Molecular insight into pemetrexed as a partial agonist of PPARγ through molecular dynamics simulations

Abstract

Pemetrexed (PMX), a first-line chemotherapeutic for non-small cell lung cancer (NSCLC), has recently been identified as a ligand of peroxisome proliferator-activated receptor gamma (PPAR_γ). However, the structural and dynamic basis of this interaction remains unclear. In this study, docking was combined with microsecond-scale molecular dynamics (MD) simulations to characterize PMX binding to the PPAR_γ ligand-binding domain (LBD). PMX was observed to adopt a binding pose resembling known partial agonists, stabilized by hydrogen bonds with residues Ser289, Tyr327, and Tyr473. Energetic and conformational analyses revealed that PMX avoids deep engagement with the AF-2 surface, which is a region critical for coactivator recruitment and full transcriptional activation.

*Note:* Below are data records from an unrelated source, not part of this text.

(** C4, the claim as stated, fails when the exception is raised by the
    write of the state: the state file holds a text that cannot be encoded,
    the first page is walked, the dump raises midway, [scrape_page] returns
    [False], and the file is cut short. *)
Lemma failed_save_counterexample :
  ~ failed_page_as_specified two_pages scraper_with_surrogate (VInt 1).
Proof.
  intros Hsame.
  assert ((scrape_page two_pages scraper_with_surrogate (VInt 1)).1 = false)
    as Hfalse by (vm_compute; reflexivity).
  specialize (Hsame Hfalse). vm_compute in Hsame. discriminate Hsame.
Qed.

(** C4 on the empty third page, on the full first page, and on the full
    first page when the write of the state fails. *)
Lemma failed_page_is_terminal_witness :
  scrape_page two_pages fresh_scraper (VInt 3)
  = (false, log_request fresh_scraper (VInt 3))
  /\ empty_page (two_pages (city_code fresh_scraper) (VInt 3)) = true
  /\ state_file (log_request fresh_scraper (VInt 3)) = Missing
  /\ scrape_loop two_pages 1 no_delay None fresh_scraper (VInt 3) 0
     = Some (Break, log_request fresh_scraper (VInt 3))
  /\ (scrape_page two_pages fresh_scraper (VInt 1)).1 = true
  /\ state_file (scrape_page two_pages fresh_scraper (VInt 1)).2
     = Holds (VDict [("last_page", VInt 1)])
  /\ (scrape_page two_pages scraper_with_surrogate (VInt 1)).1 = false
  /\ state_file (scrape_page two_pages scraper_with_surrogate (VInt 1)).2
     = Undecodable
  /\ exists e,
       json_dump (state_file scraper_with_surrogate)
         (state (scrape_page two_pages scraper_with_surrogate (VInt 1)).2)
       = DumpRaises e Undecodable.
Proof.
  assert (scrape_page two_pages fresh_scraper (VInt 3)
          = (false, log_request fresh_scraper (VInt 3))) as Hempty
    by (vm_compute; reflexivity).
  destruct (failed_page_is_terminal two_pages fresh_scraper (VInt 3) false _
              Hempty) as (Hfalse & _ & Hstop & _).
  assert (empty_page (two_pages (city_code fresh_scraper) (VInt 3)) = true)
    as He by reflexivity.
  pose proof (Hfalse (or_intror (or_intror (or_intror He)))) as _.
  pose proof (Hstop eq_refl 0%nat no_delay None 0 eq_refl) as Hloop.
  assert (scrape_page two_pages fresh_scraper (VInt 1)
          = (true, (scrape_page two_pages fresh_scraper (VInt 1)).2)) as Hfull
    by (vm_compute; reflexivity).
  destruct (failed_page_is_terminal two_pages fresh_scraper (VInt 1) true _
              Hfull) as (_ & _ & _ & Hsaved).
  destruct Hsaved as (items & session & n & entries & _ & _ & _ & Hs & Hend);
    [left; vm_compute; discriminate|].
  assert (scrape_page two_pages scraper_with_surrogate (VInt 1)
          = (false, (scrape_page two_pages scraper_with_surrogate (VInt 1)).2))
    as Hbad by (vm_compute; reflexivity).
  destruct (failed_page_is_terminal two_pages scraper_with_surrogate (VInt 1)
              false _ Hbad) as (_ & _ & _ & Hcut).
  destruct Hcut as (items' & session' & n' & entries' & _ & _ & _ & _ & Hend');
    [left; vm_compute; discriminate|].
  destruct Hend' as [[Htrue _] | [_ [e Hd]]]; [discriminate Htrue|].
  assert (state_file (scrape_page two_pages scraper_with_surrogate (VInt 1)).2
          = Undecodable) as Hleft by (vm_compute; reflexivity).
  rewrite Hleft in Hd.
  split; [exact Hempty|]. split; [exact He|]. split; [reflexivity|].
  split; [exact Hloop|]. split; [vm_compute; reflexivity|].
  split; [vm_compute; reflexivity|]. split; [vm_compute; reflexivity|].
  split; [exact Hleft|]. exists e. exact Hd.
Defined.

(** C10, the claim as stated, fails: with [null] for the persisted
    [last_page] and no override, line 124 raises before the [try]. *)
Lemma scrape_raises_counterexample :
  scrape two_pages 3 scraper_with_null_page None no_delay None
  = Some (Raise TypeError).
Proof. reflexivity. Qed.

(** C10 with a negative pause: [time.sleep] raises after the first page and
    [scrape] returns the two listings of that page. *)
Lemma scrape_suppresses_loop_exceptions_witness :
  sleep negative_delay = Some ValueError
  /\ scrape_loop two_pages 1 negative_delay None fresh_scraper (VInt 1) 0
     = Some (Raised ValueError, (scrape_page two_pages fresh_scraper (VInt 1)).2)
  /\ scrape two_pages 1 fresh_scraper None negative_delay None
     = Some (Ok (new_listings_this_session
                   (scrape_page two_pages fresh_scraper (VInt 1)).2,
                 (scrape_page two_pages fresh_scraper (VInt 1)).2))
  /\ (new_listings_this_session
        (scrape_page two_pages fresh_scraper (VInt 1)).2).*1 = ["101"; "102"].
Proof.
  destruct (scrape_suppresses_loop_exceptions two_pages 1 fresh_scraper None
              negative_delay None) as (Hloop & _ & _ & _).
  destruct (scrape_suppresses_loop_exceptions two_pages 0 fresh_scraper None
              negative_delay None) as (_ & Hsleep & _ & _).
  assert (sleep negative_delay = Some ValueError) as Hs by reflexivity.
  assert (scrape_loop two_pages 1 negative_delay None fresh_scraper (VInt 1) 0
          = Some (Raised ValueError,
                  (scrape_page two_pages fresh_scraper (VInt 1)).2)) as Hl
    by (vm_compute; reflexivity).
  assert (scrape_page two_pages fresh_scraper (VInt 1)
          = (true, (scrape_page two_pages fresh_scraper (VInt 1)).2)) as Hp
    by (vm_compute; reflexivity).
  pose proof (Hsleep (VInt 1) ValueError _ eq_refl eq_refl Hp Hs) as _.
  split; [exact Hs|]. split; [exact Hl|].
  split; [exact (Hloop (VInt 1) ValueError _ eq_refl Hl)|].
  vm_compute. reflexivity.
Defined.

End DriverExamples.

(** ** The session accumulator (site A) *)

Section SessionFacts.
Context `{Builtins}.
Variable post : api.

Lemma record_items_spec seen items :
  forallb is_dict items = true ->
  forall session n,
    let session' := (record_items seen items session n).1.1 in
    (forall i, i ∈ session'.*1 <->
               i ∈ session.*1 \/ (i ∈ record_id <$> items /\ i <> "" /\ i ∉ seen))
    /\ (session_ok seen session -> session_ok seen session').
Proof.
  induction items as [|item items IH]; intros Hd session n.
  - simpl. split; [|auto]. intros i. rewrite elem_of_nil. tauto.
  - simpl in Hd. apply andb_prop in Hd as [Hi Hd].
    destruct item as [| | | | | |entries]; try discriminate.
    cbn [record_items]. simpl get. cbv iota.
    set (pid := match dict_lookup "postingId" entries with
                | Some x => x
                | None => VNone
                end).
    assert (record_id (VDict entries) = py_str pid) as Hid by reflexivity.
    cbv zeta.
    destruct (String.eqb_spec (py_str pid) "") as [Hempty|Hempty];
      cbn [negb andb].
    { destruct (IH Hd session n) as [Hkeys Hok]. split; [|exact Hok].
      intros i. rewrite Hkeys, fmap_cons, elem_of_cons, Hid. split.
      - tauto.
      - intros [?|[[->|?] [? ?]]]; tauto. }
    destruct (decide (py_str pid ∈ seen)) as [Hseen|Hseen].
    { rewrite bool_decide_eq_true_2 by exact Hseen. cbn [negb andb].
      destruct (IH Hd session n) as [Hkeys Hok]. split; [|exact Hok].
      intros i. rewrite Hkeys, fmap_cons, elem_of_cons, Hid. split.
      - tauto.
      - intros [?|[[->|?] [? ?]]]; tauto. }
    rewrite bool_decide_eq_false_2 by exact Hseen. cbn [negb andb].
    unfold in_session.
    destruct (decide (py_str pid ∈ session.*1)) as [Hin|Hin].
    { rewrite bool_decide_eq_true_2 by exact Hin. cbn [negb andb].
      destruct (IH Hd session n) as [Hkeys Hok]. split; [|exact Hok].
      intros i. rewrite Hkeys, fmap_cons, elem_of_cons, Hid. split.
      - tauto.
      - intros [?|[[->|?] [? ?]]]; tauto. }
    rewrite bool_decide_eq_false_2 by exact Hin. cbn [negb andb].
    destruct (IH Hd (session ++ [(py_str pid, VDict entries)]) (n + 1))
      as [Hkeys Hok].
    split.
    + intros i. rewrite Hkeys, fmap_app, elem_of_app, !fmap_cons, !elem_of_cons.
      rewrite fmap_nil, elem_of_nil, Hid. cbn [fst]. split.
      * intros [[?|[->|[]]]|?]; tauto.
      * tauto.
    + intros [Hnd Hall]. apply Hok. split.
      * rewrite fmap_app. apply NoDup_app. repeat split; auto.
        -- intros x Hx Hx'. apply list_elem_of_singleton in Hx'.
           cbn [fst] in Hx'. now subst.
        -- apply NoDup_singleton.
      * apply Forall_app. split; [exact Hall|].
        apply Forall_singleton. cbn [fst snd]. auto.
Qed.

Lemma record_items_of_strings seen (xs : list string) session n :
  (record_items seen (map VStr xs) session n).1.1 = session.
Proof. now destruct xs. Qed.

(** The accumulator after a page whose listing array holds records. *)
Lemma scrape_page_session sc page :
  forallb is_dict (page_records (post (city_code sc) page)) = true ->
  new_listings_this_session (scrape_page post sc page).2
  = (record_items (seen_posting_ids sc)
       (page_records (post (city_code sc) page))
       (new_listings_this_session sc) 0).1.1.
Proof.
  unfold page_records, page_listings, scrape_page, _save_state. simpl.
  destruct (post (city_code sc) page) as [e|status json]; [reflexivity|].
  destruct json as [data|e]; simpl; [|now destruct (status =? 200)].
  destruct (status =? 200); [|reflexivity].
  destruct (get data "listPostings" (VList [])) as [l|e]; [|reflexivity].
  destruct l as [|b|z|x|s|items|entries]; simpl; try reflexivity.
  - now destruct b.
  - now destruct (negb (z =? 0)).
  - now destruct (negb (float_is_zero x)).
  - intros _. destruct (negb (s =? "")%string); [|reflexivity]. simpl.
    pose proof (record_items_of_strings (seen_posting_ids sc) (chars s)
                  (new_listings_this_session sc) 0) as Hs.
    destruct (record_items _ (map VStr (chars s)) _ 0) as [[session n] [e|]];
      simpl in *; subst; [reflexivity|].
    unfold _save_state; simpl; repeat case_match; simplify_eq; reflexivity.
  - intros Hd. destruct items as [|item items]; [reflexivity|].
    change (negb (negb (bool_decide (item :: items = [])))) with false.
    cbv iota.
    destruct (record_items_of_records (seen_posting_ids sc) (item :: items)
                (new_listings_this_session sc) 0 Hd) as (session & n & Hr).
    rewrite Hr. simpl. unfold _save_state; simpl; repeat case_match; simplify_eq; reflexivity.
  - intros _. destruct entries as [|entry entries]; [reflexivity|].
    change (negb (negb (bool_decide (entry :: entries = [])))) with false.
    cbv iota. reflexivity.
Qed.



End SessionFacts.

(** ** The rows of a new file, and site B's de-duplication *)

Section WriterFacts.
Context `{Builtins}.




Lemma dict_set_keys k v d :
  (dict_set k v d).*1 = if bool_decide (k ∈ d.*1) then d.*1 else d.*1 ++ [k].
Proof.
  induction d as [|[k' v'] d IH]; [reflexivity|].
  cbn [dict_set].
  destruct (String.eqb_spec k k') as [->|Hne]; rewrite !fmap_cons; cbn [fst].
  - rewrite bool_decide_eq_true_2 by apply list_elem_of_here. reflexivity.
  - rewrite IH. destruct (decide (k ∈ d.*1)) as [Hin|Hin].
    + rewrite !bool_decide_eq_true_2; auto. now apply list_elem_of_further.
    + rewrite !bool_decide_eq_false_2; auto.
      rewrite elem_of_cons. tauto.
Qed.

Free energy landscapes, principal component analysis, and dynamic cross-correlation maps further demonstrated that PMX induces conformational dynamics consistent with a partial agonist profile. This study provides an atomistic perspective on the recognition mechanism of PMX as a PPAR_γ partial agonist, offering a structural foundation for designing multitarget agents that simultaneously disrupt nucleotide metabolism and transcriptional regulation in NSCLC.